A dívida externa pública, por sua vez, caiu e, a partir de 2006 o
país passou a realizar uma política de acumulação de reservas cambiais,
tornando-se credor externo líquido. Por conta disso, quando em 2008 a
crise mundial determinou forte depreciação da moeda brasileira, a
acumulação de reservas cambiais propiciou significativos ganhos
patrimoniais para o Estado brasileiro.
No final de 2014, pelo critério da dívida líquida não havia um
cenário de tragédia fiscal, desenhado pelos economistas da mídia e do
mercado. Havia sim, condições financeiras para realizar uma política
anticíclica que ampliasse o investimento público e o gasto social para
impedir que a desaceleração cíclica se transformasse em uma depressão. À
época, a necessária e esperada desvalorização cambial apenas
contribuiria para reduzir o patamar da dívida líquida, ampliando o
espaço fiscal para políticas de estímulo ao crescimento.
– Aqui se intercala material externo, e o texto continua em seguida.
(** ** Properties *)


(** C26: the height in a coinbase is checked exactly, and names one height. For a
    coinbase and a height of 31 bits, [CheckSerializedHeight] accepts iff the
    signature script begins with the shortest push of the height: the opcode of the
    number up to 16, and above the length and the little-endian bytes, as many as
    the value and a clear sign bit need. So coinbases that pass for different
    heights are different byte strings, witness left out, and could have the same
    transaction id only by a collision of the hash. *)
Theorem coinbase_height_exact tx ti tis h :
  TxIns tx = ti :: tis -> 0 <= h < 2^31 ->
  (CheckSerializedHeight tx h = Ok tt <-> exists rest, SignatureScript ti = bip34Push h ++ rest) /\
  (forall tx' h', wf_tx tx -> wf_tx tx' -> IsCoinBaseTx tx' = true -> 0 <= h' < 2^31 ->
     CheckSerializedHeight tx h = Ok tt -> CheckSerializedHeight tx' h' = Ok tt ->
     SerializeNoWitness tx = SerializeNoWitness tx' -> h = h').
Proof.
  intros Hti Hh. split; [rewrite (CheckSerializedHeight_spec tx ti tis h Hti Hh), heightScript_bip34 by done; apply has_prefix_spec|].
  intros tx' h' Hwf Hwf' Hcb' Hh' Hc Hc' E. pose proof (same_bytes_scripts tx tx' Hwf Hwf' E) as Hs. rewrite Hti in Hs.
  unfold IsCoinBaseTx in Hcb'. destruct (TxIns tx') as [|ti' tis'] eqn:Eti'; [done|]. injection Hs as Hs _.
  apply (CheckSerializedHeight_spec tx ti tis h Hti Hh) in Hc. apply (CheckSerializedHeight_spec tx' ti' tis' h' Eti' Hh') in Hc'.
  apply has_prefix_spec in Hc as [r Hr], Hc' as [r' Hr'].
  pose proof (extract_pushed tx ti tis h r Hti Hh Hr) as He. rewrite Hs in Hr.
  pose proof (extract_pushed tx' ti' tis' h r Eti' Hh Hr) as He1. pose proof (extract_pushed tx' ti' tis' h' r' Eti' Hh' Hr') as He2.
  congruence.
Qed.

(** ** Witnesses *)

Definition coinbaseAt (h : Z) : MsgTx :=
  mkMsgTx 1 [mkTxIn (mkOutPoint zeroHash (2^32 - 1)) (heightScript h ++ [0; 0]) [] (2^32 - 1)] [mkTxOut baseSubsidy []] 0.

Lemma coinbaseAt_wf h : h = 70000 \/ h = 70001 -> wf_tx (coinbaseAt h).
Proof.
  intros Hh. split; try (by split); try done.
  - constructor; [|constructor]. split_and!; [split; [done|by split]|by split| |done|constructor]; by destruct Hh as [->| ->].
  - constructor; [|constructor]. by split.
  - by destruct Hh as [->| ->].
Qed.

Lemma coinbase_height_exact_witness :
  bip34Push 70000 = [3; 0x70; 0x11; 0x01] /\ CheckSerializedHeight (coinbaseAt 70000) 70000 = Ok tt /\
  (SerializeNoWitness (coinbaseAt 70000) = SerializeNoWitness (coinbaseAt 70001) -> 70000 = 70001).
Proof.
  destruct (coinbase_height_exact (coinbaseAt 70000) _ [] 70000 eq_refl) as [H1 H2]; [lia|].
  assert (Hc : CheckSerializedHeight (coinbaseAt 70000) 70000 = Ok tt) by (apply H1; exists [0; 0]; vm_compute; reflexivity).
  split; [vm_compute; reflexivity|]. split; [exact Hc|]. apply H2.
  - apply coinbaseAt_wf. by left.
  - apply coinbaseAt_wf. by right.
  - reflexivity.
  - lia.
  - exact Hc.
  - vm_compute. reflexivity.
Defined.
(* ===== verification/ChainProps.v ===== *)
(** * Properties of the chain state

    Choosing the best chain, extending it, reorganising it and recovering after a
    crash keep the invariant of ChainInv.v. Two flaws are shown: a block that an
    index rejects leaves the UTXO cache ahead of the chain, and a block on a branch
    known to be invalid is reported as connected. Then the instance of the index
    class for the expiry index, and the witnesses on a small chain. *)

From S2P Require Import Prelude ChainParams Sha256 Wire Encode MuHash Commitment Script Block Compress Bucket IndexDB Ledger UtxoView WorkMath ChainIO ChainStore BlockNode SizeHelper UtxoCache ChainView ExpiryIndex IndexRefine IndexRebuild IndexQuery IndexProps IndexTools Text ReapRules ChainState ChainInv ChainVerify.

(** The driver never prunes, as with a prune target of zero. *)
Definition keepsBlocks {ix : Indexer} (pruneBlocks : Store -> list (list Z)) : Prop := forall st, pruneBlocks st = [].

Section steps.
Context {codec : KeyCodec} {codec_ok : RecoversKeys} {ix : Indexer} {laws : IndexerLaws}.
Context (fetchBlock : blockNode -> result chain_error Block).
Context (pruneBlocks : Store -> list (list Z)) (no_pruning : keepsBlocks pruneBlocks).
Context (prefixSource : ix_state -> option ReapPrefixSource) (chainParams : Params).
Context (checkConnectBlock : BlockChain -> UtxoViewpoint -> blockNode -> Block -> utxoCache * result chain_error UtxoViewpoint).
Context {checks : ChecksBlocks checkConnectBlock}.

(** ** Attaching and detaching several blocks *)

Lemma chain_ok_prefix b t u ids js block n :
  chain_ok fetchBlock b t u ids js ->
  (forall s, ix_ok s u (node_hash t) ->
     checkReapGlobalPrefix block (node_height n) (prefixSource s) chainParams = Ok tt) ->
  checkReapGlobalPrefix block (node_height n) (prefixSource (st_index (bc_store b))) chainParams = Ok tt.
Proof. intros H Hc. apply Hc, H. Qed.

Lemma attachBlock_ok b t u ids js n block u' cs now :
  chain_ok fetchBlock b t u ids js -> nodeParent n = Some t -> inIndex (bc_nodes b) n ->
  node_block fetchBlock n t block -> good_block u ids block u' cs ->
  exists b', attachBlock pruneBlocks now b n block = (b', Ok tt) /\
    bi_index (bc_nodes b') = bi_index (bc_nodes b) /\
    chain_ok fetchBlock b' n u' (map TxHash (Transactions block) ++ ids) ((node_hash n, cs) :: js).
Proof using codec_ok no_pruning.
  intros Hok Hp Hin Hb Hg. unfold attachBlock. fold (chainDB b).
  destruct (connect_cache fetchBlock b t u ids js n block u' cs (Some []) Hok Hb Hg) as (s1 & -> & Hat).
  exact (connectBlock_at fetchBlock pruneBlocks (withCache b s1) t u ids js n block u' cs now Hat no_pruning Hp Hin Hb Hg).
Qed.

Lemma attachBlocks_ok now f u ids js l n u2 ids2 js2 :
  extends_to fetchBlock prefixSource chainParams f u ids js l n u2 ids2 js2 -> forall b,
  chain_ok fetchBlock b f u ids js -> Forall (fun nb => inIndex (bc_nodes b) nb.1) l ->
  exists b', attachBlocks pruneBlocks prefixSource chainParams now b l = (b', Ok tt) /\
    chain_ok fetchBlock b' n u2 ids2 js2.
Proof using codec_ok no_pruning.
  induction 1 as [f u ids js|f u ids js n block u1 cs l m u2 ids2 js2 Hp Hb Hg Hpre _ IH]; intros b Hok Hin.
  { by exists b. }
  apply Forall_cons_1 in Hin as [Hn Hin]. cbn [fst] in Hn. cbn [attachBlocks].
  rewrite (chain_ok_prefix b f u ids js block n Hok Hpre).
  destruct (attachBlock_ok b f u ids js n block u1 cs now Hok Hp Hn Hb Hg) as (b1 & -> & Hidx & Hok1).
  apply IH; [done|]. unfold inIndex. rewrite Hidx. exact Hin.
Qed.

Lemma detachBlocks_ok now t u ids js l f u2 ids2 js2 :
  rolls_back fetchBlock t u ids js l f u2 ids2 js2 -> forall b view,
  chain_ok fetchBlock b t u ids js -> synced view u -> wf_view view ->
  exists b', detachBlocks fetchBlock now b view l = (b', Ok tt) /\
    bi_index (bc_nodes b') = bi_index (bc_nodes b) /\ chain_ok fetchBlock b' f u2 ids2 js2.
Proof using codec_ok.
  induction 1 as [f u ids js|n p u u1 ids js block cs prevBlock l f u2 ids2 js2 Hp Hc Hb Hg Hf _ IH];
    intros b view Hok Hsy Hwv.
  { by exists b. }
  cbn [detachBlocks].
  destruct (detachBlock_at fetchBlock b n p u u1 ids js block cs view prevBlock now Hok Hp Hc Hb Hg Hf Hsy Hwv)
    as (b1 & view1 & -> & Hidx & Hok1 & Hsy1 & Hwv1).
  destruct (IH b1 view1 Hok1 Hsy1 Hwv1) as (b2 & E2 & Hidx2 & Hok2). exists b2. split; [done|]. split; [congruence|done].
Qed.
(* ===== verification/BlockContext.v ===== *)
(** * Checks that depend on the place of a block in the chain

    src/blockchain/checkpoints.go, the second half of the checks of
    src/blockchain/validate.go that precede connecting a block, and the relative
    lock times of src/blockchain/chain.go: checkpoints, [CheckBlockHeaderContext],
    [checkBlockContext] and [calcSequenceLock].

    What these checks remember is threaded: the last checkpoint passed and the
    caches of the deployments. [checkpoints] is the list the chain is configured
    with, in ascending order of height. *)

From S2P Require Import Prelude ChainParams Sha256 Wire Encode Script Standard Block Ledger UtxoView WorkMath BlockNode Difficulty Threshold ChainView Text IndexDB ReapRules Merkle ChainState BlockSanity.

Definition liftThreshold {A} (r : result threshold_error A) : result chain_error A :=
  match r with Ok a => Ok a | Err e => Err (ChainThreshold e) end.

Definition maxTimeWarp : Z := 600.

(** [nextCheckpoint] and [checkpointNode] of the chain. *)
Record CheckpointState := mkCheckpointState {
  nextCheckpoint : option Checkpoint;
  checkpointNode : option blockNode }.

(** The state these checks update. *)
Record ContextState := mkContextState {
  ctx_checkpoint : CheckpointState;
  ctx_caches : list thresholdStateCache }.

Section context.
Context (chainParams : Params) (checkpoints : list Checkpoint).

(** ** Checkpoints *)

Definition HasCheckpoints : bool := 0 <? zlen checkpoints.
Definition LatestCheckpoint : option Checkpoint := last checkpoints.

(** [checkpointsByHeight], filled in order. *)
Definition checkpointByHeight (height : Z) : option Checkpoint :=
  snd <$> list_find (fun c => ckpt_Height c = height) (reverse checkpoints).

Definition verifyCheckpoint (height : Z) (hash : list Z) : bool :=
  if negb HasCheckpoints then true
  else
    match checkpointByHeight height with
    | None => true
    | Some checkpoint => bool_decide (ckpt_Hash checkpoint = hash)
    end.

(** The backwards loop of the first search: [next] is the checkpoint after the
    one looked at. *)
Fixpoint searchCheckpoints (index : blockIndex) (bestChain : chainView) (rev : list Checkpoint)
    (next : option Checkpoint) : option (blockNode * option Checkpoint) :=
  match rev with
  | [] => None
  | c :: rev' =>
      match LookupNode index (ckpt_Hash c) with
      | Some node =>
          if contains bestChain node then Some (node, next) else searchCheckpoints index bestChain rev' (Some c)
      | None => searchCheckpoints index bestChain rev' (Some c)
      end
  end.

(** The checkpoint after the one with this hash. *)
Fixpoint checkpointAfter (rev : list Checkpoint) (next : option Checkpoint) (hash : list Z) : option Checkpoint :=
  match rev with
  | [] => None
  | c :: rev' => if bool_decide (ckpt_Hash c = hash) then next else checkpointAfter rev' (Some c) hash
  end.

Definition findPreviousCheckpoint (index : blockIndex) (bestChain : chainView) (cs : CheckpointState)
    : CheckpointState * result chain_error (option blockNode) :=
  if negb HasCheckpoints then (cs, Ok None)
  else
    match checkpointNode cs, nextCheckpoint cs with
    | None, None =>
        match searchCheckpoints index bestChain (reverse checkpoints) None with
        | Some (node, next) => (mkCheckpointState next (Some node), Ok (Some node))
        | None => (mkCheckpointState (head checkpoints) None, Ok None)
        end
    | node, None => (cs, Ok node)
    | node, Some next =>
        match viewTip bestChain with
        | None => (cs, Err (ChainPanic "tip"))
        | Some tip =>
            if node_height tip <? ckpt_Height next then (cs, Ok node)
            else
              match LookupNode index (ckpt_Hash next) with
              | None => (cs, Err (ChainAssert "findPreviousCheckpoint failed lookup of known good block node"))
              | Some node' =>
                  (mkCheckpointState (checkpointAfter (reverse checkpoints) None (ckpt_Hash next)) (Some node'), Ok (Some node'))
              end
        end
    end.

Definition CheckpointConfirmations : Z := 2016.

Definition isNonstandardTransaction (tx : MsgTx) : bool :=
  existsb (fun txOut => bool_decide (GetScriptClass (PkScript txOut) = NonStandardTy)) (TxOuts tx).

(** Whether a block could serve as a checkpoint, with the error for a wrong height. *)
Definition IsCheckpointCandidate (index : blockIndex) (bestChain : chainView) (block : Block) : result chain_error bool :=
  match LookupNode index (Block_Hash block) with
  | None => Ok false
  | Some node =>
      if negb (contains bestChain node) then Ok false
      else if negb (node_height node =? Height block)
      then Err (ChainAssert "passed block height does not match the main chain height")
      else
        match viewTip bestChain with
        | None => Err (ChainPanic "tip")
        | Some tip =>
            if i32 (node_height tip - CheckpointConfirmations) <? node_height node then Ok false
            else
              match next bestChain (Some node), nodeParent node with
              | Some nextNode, Some parent =>
                  let curTime := bh_Timestamp (Header block) in
                  if (curTime <? node_timestamp parent) || (node_timestamp nextNode <? curTime) then Ok false
                  else Ok (negb (existsb isNonstandardTransaction (Transactions block)))
              | _, _ => Ok false
              end
        end
  end.

(** ** Headers *)

Definition assertNoTimeWarp (blockHeight blocksPerReTarget headerTimestamp prevBlockTimestamp : Z) : result chain_error unit :=
  if blocksPerReTarget =? 0 then Err (ChainPanic "integer divide by zero")
  else if negb (Z.rem blockHeight blocksPerReTarget =? 0) then Ok tt
  else if headerTimestamp <? prevBlockTimestamp - maxTimeWarp
  then Err (BlockRuleError (RuleError ErrTimewarpAttack "block's timestamp is too early on diff adjustment block"))
  else Ok tt.

(** The checks of a header that [BFFastAdd] skips. *)
Definition checkHeaderAgainstParent (header : BlockHeader) (prevNode : blockNode) : result chain_error unit :=
  expectedDifficulty ← liftDifficulty (calcNextRequiredDifficulty (Some prevNode) (bh_Timestamp header) chainParams);
  if negb (bh_Bits header =? expectedDifficulty)
  then Err (BlockRuleError (RuleError ErrUnexpectedDifficulty "block difficulty is not the expected value"))
  else if negb (CalcPastMedianTime prevNode <? bh_Timestamp header)
  then Err (BlockRuleError (RuleError ErrTimeTooOld "block timestamp is not after expected"))
  else if EnforceBIP94 chainParams
  then assertNoTimeWarp (i32 (node_height prevNode + 1)) (blocksPerRetarget chainParams) (bh_Timestamp header) (node_timestamp prevNode)
  else Ok tt.

Definition versionTooOld (header : BlockHeader) (blockHeight : Z) : bool :=
  (bh_Version header <? 2) && (BIP0034Height chainParams <=? blockHeight) ||
  (bh_Version header <? 3) && (BIP0066Height chainParams <=? blockHeight) ||
  (bh_Version header <? 4) && (BIP0065Height chainParams <=? blockHeight).

Definition CheckBlockHeaderContext (header : BlockHeader) (prevNode : blockNode) (flags : Z) (index : blockIndex)
    (bestChain : chainView) (cs : CheckpointState) (skipCheckpoint : bool) : CheckpointState * result chain_error unit :=
  let blockHeight := i32 (node_height prevNode + 1) in
  match (if hasBehavior flags BFFastAdd then Ok tt else checkHeaderAgainstParent header prevNode) with
  | Err e => (cs, Err e)
  | Ok _ =>
      if versionTooOld header blockHeight
      then (cs, Err (BlockRuleError (RuleError ErrBlockVersionTooOld "new blocks with this version are no longer valid")))
      else if skipCheckpoint then (cs, Ok tt)
      else if negb (verifyCheckpoint blockHeight (BlockHash header))
      then (cs, Err (BlockRuleError (RuleError ErrBadCheckpoint "block does not match checkpoint hash")))
      else
        match findPreviousCheckpoint index bestChain cs with
        | (cs1, Err e) => (cs1, Err e)
        | (cs1, Ok None) => (cs1, Ok tt)
        | (cs1, Ok (Some checkpointNode)) =>
            if blockHeight <? node_height checkpointNode
            then (cs1, Err (BlockRuleError (RuleError ErrForkTooOld "block forks the main chain before the previous checkpoint")))
            else (cs1, Ok tt)
        end
  end.

(** ** Blocks *)

Definition deploymentActive (index : blockIndex) (caches : list thresholdStateCache) (prevNode : option blockNode) (id : Z)
    : list thresholdStateCache * result chain_error bool :=
  let '(caches1, r) := deploymentState chainParams index caches prevNode id in
  (caches1, state ← liftThreshold r; Ok (bool_decide (state = ThresholdActive))).

(** The checks on the transactions of a block, given the states of the two
    deployments they depend on. *)
Definition checkFinalAndHeight (block : Block) (prevNode : blockNode) (csvActive : bool) : result chain_error unit :=
  let blockHeight := i32 (node_height prevNode + 1) in
  let blockTime := if csvActive then CalcPastMedianTime prevNode else bh_Timestamp (Header block) in
  if negb (forallb (fun tx => IsFinalizedTransaction tx blockHeight blockTime) (Transactions block))
  then Err (BlockRuleError (RuleError ErrUnfinalizedTx "block contains unfinalized transaction"))
  else if ShouldHaveSerializedBlockHeight (Header block) && (BIP0034Height chainParams <=? blockHeight) then
    match Transactions block with
    | [] => Err (ChainPanic "index out of range")
    | coinbaseTx :: _ => liftRule (CheckSerializedHeight coinbaseTx blockHeight)
    end
  else Ok tt.

Definition checkWitnessAndWeight (block : Block) (segwitActive : bool) : result chain_error unit :=
  if segwitActive then
    _ ← liftRule (ValidateWitnessCommitment block);
    if MaxBlockWeight <? GetBlockWeight block
    then Err (BlockRuleError (RuleError ErrBlockWeightTooHigh "block's weight metric is too high"))
    else Ok tt
  else Ok tt.

Definition checkBlockContext (block : Block) (prevNode : blockNode) (flags : Z) (index : blockIndex)
    (bestChain : chainView) (st : ContextState) : ContextState * result chain_error unit :=
  match CheckBlockHeaderContext (Header block) prevNode flags index bestChain (ctx_checkpoint st) false with
  | (cs1, Err e) => (mkContextState cs1 (ctx_caches st), Err e)
  | (cs1, Ok _) =>
      if hasBehavior flags BFFastAdd then (mkContextState cs1 (ctx_caches st), Ok tt)
      else
        match deploymentActive index (ctx_caches st) (Some prevNode) DeploymentCSV with
        | (caches1, Err e) => (mkContextState cs1 caches1, Err e)
        | (caches1, Ok csvActive) =>
            match checkFinalAndHeight block prevNode csvActive with
            | Err e => (mkContextState cs1 caches1, Err e)
            | Ok _ =>
                match deploymentActive index caches1 (Some prevNode) DeploymentSegwit with
                | (caches2, Err e) => (mkContextState cs1 caches2, Err e)
                | (caches2, Ok segwitActive) =>
                    (mkContextState cs1 caches2, checkWitnessAndWeight block segwitActive)
                end
            end
        end
  end.

(** ** Relative lock times *)

(** The lock of one input added to those of the inputs before it; [mempoolHeight]
    stands for the block a transaction of the mempool is hoped for. *)
Definition lockInput (node : blockNode) (utxoView : UtxoViewpoint) (sequenceLock : SequenceLock) (txIn : TxIn)
    : result chain_error SequenceLock :=
  match LookupEntry utxoView (PreviousOutPoint txIn) with
  | None => Err (BlockRuleError (RuleError ErrMissingTxOut "output either does not exist or has already been spent"))
  | Some utxo =>
      let inputHeight := if blockHeight utxo =? unminedInputHeight then i32 (node_height node + 1) else blockHeight utxo in
      let sequenceNum := Sequence txIn in
      let relativeLock := Z.land sequenceNum 0xffff in
      if Z.land sequenceNum 0x80000000 =? 0x80000000 then Ok sequenceLock
      else if Z.land sequenceNum 0x400000 =? 0x400000 then
        let prevInputHeight := if i32 (inputHeight - 1) <? 0 then 0 else i32 (inputHeight - 1) in
        match Ancestor node prevInputHeight with
        | None => Err (ChainPanic "nil node")
        | Some blockNode =>
            let timeLock := i64 (CalcPastMedianTime blockNode + (Z.shiftl relativeLock 9 - 1)) in
            Ok (if Seconds sequenceLock <? timeLock then mkSequenceLock timeLock (lockHeight sequenceLock) else sequenceLock)
        end
      else
        let height := i32 (inputHeight + i32 (relativeLock - 1)) in
        Ok (if lockHeight sequenceLock <? height then mkSequenceLock (Seconds sequenceLock) height else sequenceLock)
  end.

Definition calcSequenceLock (index : blockIndex) (caches : list thresholdStateCache) (node : blockNode) (tx : MsgTx)
    (utxoView : UtxoViewpoint) (mempool : bool) : list thresholdStateCache * result chain_error SequenceLock :=
  let '(caches1, active) :=
    if mempool then (caches, Ok true) else deploymentActive index caches (nodeParent node) DeploymentCSV in
  (caches1,
   csvSoftforkActive ← active;
   let sequenceLockActive := (2 <=? u32 (Version tx)) && csvSoftforkActive in
   if negb sequenceLockActive || IsCoinBaseTx tx then Ok (mkSequenceLock (-1) (-1))
   else foldM (lockInput node utxoView) (mkSequenceLock (-1) (-1)) (TxIns tx)).
End context.

Definition LockTimeToSequence (isSeconds : bool) (locktime : Z) : Z :=
  if negb isSeconds then locktime else Z.lor 0x400000 (Z.shiftr locktime 9).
Apesar da redução substancial da dívida líquida, na última década a
dívida bruta manteve-se relativamente estabilizada e passou a crescer a
partir de 2013. Diferentemente do senso-comum, essa dinâmica da dívida
bruta não é explicada pela “gastança do governo” ou o resultado
primário, mas principalmente pela acumulação de ativos por parte do
Estado como a acumulação de reservas cambiais e de créditos junto ao
BNDES.
Essa estratégia possui méritos como, por exemplo, a redução da
vulnerabilidade externa do setor público. Da mesma forma a política de
expansão dos empréstimos do BNDES, em 2009, foi importante para a ação
contracíclica que assegurou a recuperação rápida da economia brasileira
na maior crise da história do capitalismo mundial desde a década de
1930. No entanto, não devemos negligenciar seus elevados custos.
A estratégia de acumulação simultânea de ativos e passivos, com
grande diferencial de rentabilidade entre eles, explica boa parte da
elevada conta de juros. Em 2015, domando-se os custos de oportunidade da
manutenção das reservas internacionais e dos créditos ao BNDES com o
resultado das operações de swaps cambiais, chegamos a 4,9% do PIB.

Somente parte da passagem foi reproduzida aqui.